Bruce Perens <bruce@pixar.com> wrote:
> One of the main advantages of Debian, and a major reason for its success,
> has been the decentralized maintainance of packages. A central CVS archive
> is a good thing to have for a single package that many people are working
> on. It's a bad thing to have for every package. 

I really don't see much difference in centralisation between a CVS tree and 
the current system.  Under the current storage is centralised at master whilst 
the maintenance and developement go on on local systems.  Under CVS storage is 
centralised at master whilst maintence and developement go on on local 
systems, when the maintainer/developer thinks their changes are ready they 
commit to master (or they pass proposed commits to master which seems no 
different than uploading to Incoming).



> The reasons are:
> 
> 	1. It is entirely unnecessary for the (desirable) goal of
> 	   building the entire system automaticaly from source. That can be
> 	   accomplished with source packages and a package-order list.
> 	   We are currently working on this for the various ports, and
> 	   will continue to do so.

This is not a reason to *not* use CVS, simply that it can be done without it.

> 
> 	2. It changes the basic system philosophy from decentralized to
> 	   centralized. This gives up one of the main differences between Debian
> 	   and *BSD, and a major reason for Debian's success.

See above on centralisation issues.

> 
> 	3. Do you really want someone other than the maintainer checking changes
> 	   into a pakcage? It becomes too easy for a rogue maintainer to slip
> 	   something into a package that doesn't belong there. Our current system
> 	   in which patches are sent to _one_person_ for inclusion in a package
> 	   (and hopefully are examined before they are applied) is more secure.
> 


Of course I wouldnt want someone untrusted having cart blanche access to the 
whole CVS tree, this is what restrictions are for.  CVS can handle this in 
several ways, one of which is simple Unix group/user file perms.
Now what if I'm particularly paranoid about security but like to use what is 
by many orders of magnitude the easiest way of upgrading packages - that is 
binary packages -, now I have to trust this "_one_person_", I'd much rather 
assess the risks/benefits of new code in the tree myself, afterall I know my 
security needs more than they do (in theory).  Now I can do this to some 
extent now with the new source standard, but the current source tree 
manipulation tools are so clumsy to work with that ascertaining how each 
change will affect *my* tree becomes a very large hassle.

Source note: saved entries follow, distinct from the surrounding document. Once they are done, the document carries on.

Lemma task_step_ok ctx uuid stopped j w : sane w -> j_phase j <> Finished ->
  wp (task_step ctx uuid stopped j) (fun r w' => sane w' /\
    (phase_weight r.1 < phase_weight (j_phase j))%nat /\ (r.1 = Finished <-> is_Some r.2)) w.
Proof.
  intros Hs Hp. unfold task_step. destruct (j_phase j) as [| |ch|]; [..|done].
  - apply wp_bind. eapply wp_mono; [by apply PushTask_pushed|]. intros r w' Hw'.
    apply wp_ret. pose proof (sane_pushed _ _ Hs Hw') as Hs'.
    destruct r; cbn; (split_and!; [done|lia|]); [by split; [|intros []]|].
    split; [by eexists|done].
  - apply wp_bind, wp_on_listeners. eapply wp_mono; [apply (listen_ok _ _ 0), Hs|].
    intros ch tl (Hok & _). apply wp_ret. cbn.
    split_and!; [by apply sane_set_listeners|lia|]. by split; [|intros []].
  - apply wp_bind. eapply wp_mono; [by apply await_sane|]. intros r w' Hs'.
    apply wp_bind, wp_on_listeners. eapply wp_mono; [apply (tl_unregister_ok _ _ 0), Hs'|].
    intros _ tl (Hok & _). apply wp_ret. cbn.
    split_and!; [by apply sane_set_listeners|lia|]. split; [by eexists|done].
Qed.

Lemma run_tasks_spec ctx uuid strategy cap : (forall s, 1 <= cap s) ->
  forall fuel jobs rs w, sane w -> tracked jobs rs -> (steps_left jobs <= fuel)%nat ->
  wp (run_tasks fuel ctx uuid strategy cap jobs rs) (fun rs' w' =>
    sane w' /\ rs'.*1 ≡ₚ seq 0 (length jobs)) w.
Proof.
  intros Hcap. induction fuel as [|fuel IH]; intros jobs rs w Hs Ht Hfuel; cbn [run_tasks];
    pose proof (runnable_nil cap jobs Hcap) as Hnil;
    assert (Hend : (forall i j, jobs !! i = Some j -> j_phase j = Finished) ->
      rs.*1 ≡ₚ seq 0 (length jobs)).
  1,3: intros Hall; destruct Ht as [Hnd Hin];
    (apply NoDup_Permutation; [done|apply NoDup_seq|]); intros i;
    rewrite Hin, elem_of_seq; split;
    [intros (j & Hj & _); apply lookup_lt_Some in Hj; lia|];
    (intros [_ Hi]; destruct (lookup_lt_is_Some_2 jobs i) as [j Hj]; [lia|eauto]).
  - apply wp_ret. split; [done|]. apply Hend. intros i j Hj.
    assert (Hz : phase_weight (j_phase j) = 0%nat) by (pose proof (steps_left_at jobs i j Hj); lia).
    by destruct (j_phase j).
  - destruct (runnable cap jobs) as [|i0 live] eqn:Hlive;
      [apply wp_ret; split; [done|by apply Hend, Hnil]|].
    apply wp_bind. eapply wp_mono; [by apply pick_sane|]. intros k w1 Hs1. cbn beta.
    set (i := default i0 _).
    assert (Hi : i ∈ runnable cap jobs).
    { rewrite Hlive. unfold i. destruct ((i0 :: live) !! _) as [x|] eqn:Hx; cbn; [|by left].
      by eapply list_elem_of_lookup_2. }
    apply elem_of_runnable in Hi as (j & Hj & Hgo). rewrite Hj.
    assert (Hnf : j_phase j <> Finished) by (intros Hf; unfold can_go in Hgo; by rewrite Hf in Hgo).
    apply wp_bind. eapply wp_mono; [by apply task_step_ok|].
    intros [p x] w2 (Hs2 & Hlt & Hx). cbn [fst snd] in *.
    pose proof (steps_left_insert _ _ _ _ Hj Hlt).
    eapply wp_mono; [apply IH; [done|by apply tracked_step|lia]|].
    intros rs' w' [Hs' Hp']. by rewrite length_insert in Hp'.
Qed.

Lemma tracked_fresh jobs : Forall (fun j => j_phase j = Fresh) jobs -> tracked jobs [].
Proof.
  intros Hf. split; [apply NoDup_nil_2|]. intros i. split; [intros Hi; by apply elem_of_nil in Hi|].
  intros (j & Hj & Hp). rewrite list.Forall_lookup in Hf. specialize (Hf _ _ Hj). congruence.
Qed.

Lemma fresh_start section sec ups group :
  Forall (fun j => j_phase j = Fresh) (start_task section sec ups <$> group).
Proof. by apply list.Forall_fmap, Forall_true. Qed.

End machine.

(** ** Lemmas: outcomes *)

Lemma first_error_None (rs : list task_result) :
  first_error rs = None -> length (succeeded rs) = length rs.
Proof.
  unfold first_error, succeeded. induction rs as [|[o|e] rs IH]; cbn; [done| |done].
  intros Hn. f_equal. by apply IH.
Qed.

Lemma first_error_Some (rs : list (nat * task_result)) e :
  first_error rs.*2 = Some e ->
  exists pre i post, rs = pre ++ (i, Err e) :: post /\ Forall (fun r => is_ok r.2 = true) pre.
Proof.
  unfold first_error. induction rs as [|[i [o|e']] rs IH]; cbn; [done| |].
  - intros Hn. destruct (IH Hn) as (pre & k & post & -> & Hpre).
    exists ((i, Ok o) :: pre), k, post. split; [done|]. by constructor.
  - intros [= ->]. by exists [], i, rs.
Qed.

Lemma present_all (outs : list (option vmap)) : Forall is_Some outs -> length (present outs) = length outs.
Proof. unfold present. induction 1 as [|x l [o ->] _ IH]; [done|]. cbn. by rewrite IH. Qed.

Lemma succeeded_le (rs : list task_result) : (length (succeeded rs) <= length rs)%nat.
Proof. unfold succeeded. induction rs as [|[o|e] rs IH]; cbn; lia. Qed.

Lemma ExecuteWithOptions_sane `{Naming} `{EnvironmentLaws} ctx uuid group ups opts w :
  sane w -> wp (ExecuteWithOptions ctx uuid group ups opts) (fun _ => sane) w.
Proof.
  intros Hs. unfold ExecuteWithOptions. case_decide as Hg; [by apply wp_ret|].
  apply wp_bind. eapply wp_mono.
  - apply run_tasks_spec; [|exact Hs|by apply tracked_fresh, fresh_start|done].
    intros s. unfold unlimited. rewrite length_fmap. destruct group; [done|cbn; lia].
  - intros rs w' [Hs' _]. by apply wp_ret.
Qed.

Definition required (opts : ParallelOptions) (n : nat) : Z :=
  if MinSuccess opts <=? 0 then Z.of_nat n else MinSuccess opts.

(** C3: a group of tasks, in whatever order its goroutines run and whatever
    happens meanwhile, ends with one result per task.  It succeeds when enough
    tasks have, with the outputs that are not nil in the order they arrived;
    otherwise it fails with the first error that arrived. *)
Theorem ExecuteWithOptions_outcome `{Naming} `{EnvironmentLaws} (ctx : nat) (uuid : string)
    (group : list TaskNode) (ups : list vmap) (opts : ParallelOptions) (w : World) :
  sane w -> MinSuccess opts <= Z.of_nat (length group) ->
  wp (ExecuteWithOptions ctx uuid group ups opts) (fun r w' => sane w' /\
    exists rs : list (nat * task_result), rs.*1 ≡ₚ seq 0 (length group) /\
    let successes := Z.of_nat (length (succeeded rs.*2)) in
    match r with
    | Ok outs => required opts (length group) <= successes /\ outs = present (succeeded rs.*2)
    | Err e => successes < required opts (length group) /\
        exists pre i post, rs = pre ++ (i, Err e) :: post /\
          Forall (fun r => is_ok r.2 = true) pre
    end) w.
Proof.
  intros Hs Hmin. unfold ExecuteWithOptions. case_decide as Hg.
  { subst group. apply wp_ret. split; [done|]. exists []. cbn. split; [done|].
    split; [|done]. unfold required. cbn in *. case_match; lia. }
  set (jobs := start_task 0 (watchdog_of opts) ups <$> group).
  assert (Hlen : length jobs = length group) by apply length_fmap.
  pose proof (fresh_start 0 (watchdog_of opts) ups group) as Hfresh. fold jobs in Hfresh.
  apply wp_bind. eapply wp_mono.
  { apply run_tasks_spec; [|exact Hs|by apply tracked_fresh|done].
    intros s. unfold unlimited. rewrite Hlen. destruct group; [done|cbn; lia]. }
  intros rs w' [Hs' Hperm]. apply wp_ret. split; [done|]. rewrite Hlen in Hperm.
  exists rs. split; [done|]. cbn zeta. unfold group_outcome. fold (required opts (length group)).
  change (if MinSuccess opts <=? 0 then Z.of_nat (length group) else MinSuccess opts)
    with (required opts (length group)).
  destruct (Z.leb_spec (required opts (length group)) (Z.of_nat (length (succeeded rs.*2)))); [done|].
  destruct (first_error rs.*2) as [e|] eqn:He; cbn.
  - split; [done|]. by apply first_error_Some.
  - apply first_error_None in He. exfalso.
    assert (length rs.*2 = length group).
    { rewrite length_fmap, <- (length_fmap fst), Hperm. apply length_seq. }
    unfold required in *. destruct (Z.leb_spec (MinSuccess opts) 0); lia.
Qed.

(** ** A concrete environment: every waiting task completes *)

Definition complete_chan (p : TaskPayload) (c : taskChan) : taskChan :=
  if tc_closed c then c else c <| slot := Some p |>.

Definition all_complete (p : TaskPayload) : Environment := {|
  pick := fun _ => mret 0%nat;
  others := fun w =>
    Ret (WishEvent, w <| taskListeners ::= fun tl => tl <| tl_heap ::= fmap (complete_chan p) |> |>);
  early_result := fun _ => mret None |}.

Lemma all_complete_laws (p : TaskPayload) : @EnvironmentLaws (all_complete p).
Proof.
  split; try done. intros w Hs. unfold wp. cbn. apply sane_set_listeners; [done|].
  apply (listeners_ok_sub (taskListeners w)); [apply Hs|]. intros u t ch Hch. split; [exact Hch|].
  upd_simpl. rewrite list_lookup_fmap. destruct (tl_heap (taskListeners w) !! ch) as [c|]; [|done].
  cbn. unfold complete_chan. by destruct (tc_closed c) eqn:Hc; cbn; rewrite ?Hc.
Qed.

Definition ex_done : TaskPayload :=
  zero_payload <| pl_Status := StatusCompleted |> <| Output := Some {["r" := VInt 1]} |>.

#[export] Instance ex_env : Environment := all_complete ex_done.
#[export] Instance ex_env_laws : EnvironmentLaws := all_complete_laws ex_done.

Definition ex_tasks : list TaskNode := [named_node "a"; named_node "b"].

Lemma ExecuteWithOptions_outcome_witness :
  returned (ExecuteWithOptions 1 "demo" ex_tasks [] (MkOptions ParallelStrategyAll 0 0)) ex_skipping
    = Some (Ok [{["r" := VInt 1]}; {["r" := VInt 1]}]) /\
  wp (ExecuteWithOptions 1 "demo" ex_tasks [] (MkOptions ParallelStrategyAll 0 0))
    (fun r w' => sane w') ex_skipping.
Proof.
  split; [vm_compute; reflexivity|].
  eapply wp_mono.
  - apply (ExecuteWithOptions_outcome 1 "demo" ex_tasks []
      (MkOptions ParallelStrategyAll 0 0) ex_skipping).
    + exact ex_skipping_sane.
    + vm_compute. discriminate.
  - intros r w' H. exact (proj1 H).
Defined.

> 	4. Access to master.debian.org is extremely difficult for many people who
> 	   don't happen to be in North America. Maintaining a central CVS archive
> 	   in any one location has the same disadvantage.
> 

This is a very big argument *for* CVS.  I assume you mean it is difficult for 
people due to bandwidth bottlenecks on international links to US?  CVS 
maximises available bandwidth.

Apart from these arugments, I seem to remember it mentioned that part of 
Debian's role was seen to develope new linux features that other distributions 
may or may not wish to pick up on.  Now I just checked the manifesto and 
couldn't see anything to this effect, so maybe its was a manufacture memory ;).
Anyways I think that whilst a packaging system is good (and btw there is no 
need to get rid of a packaging system if a move was made to CVS [although 
source packages *would* seem kinda redundant, there is still room for having a 
set of binary only packages]), I think we could offer some more choice in the 
linux distribution arena by offering a CVS source tree which could work in 
parallel with a packaging system, this would be (AFAIK) a unique Debian 
feature.  Considering lots of people thought the only difference between 
Debian and everyone else was dpkg, perhaps some more "product differentiation" 
wouldn't go astray.


Richard Jones.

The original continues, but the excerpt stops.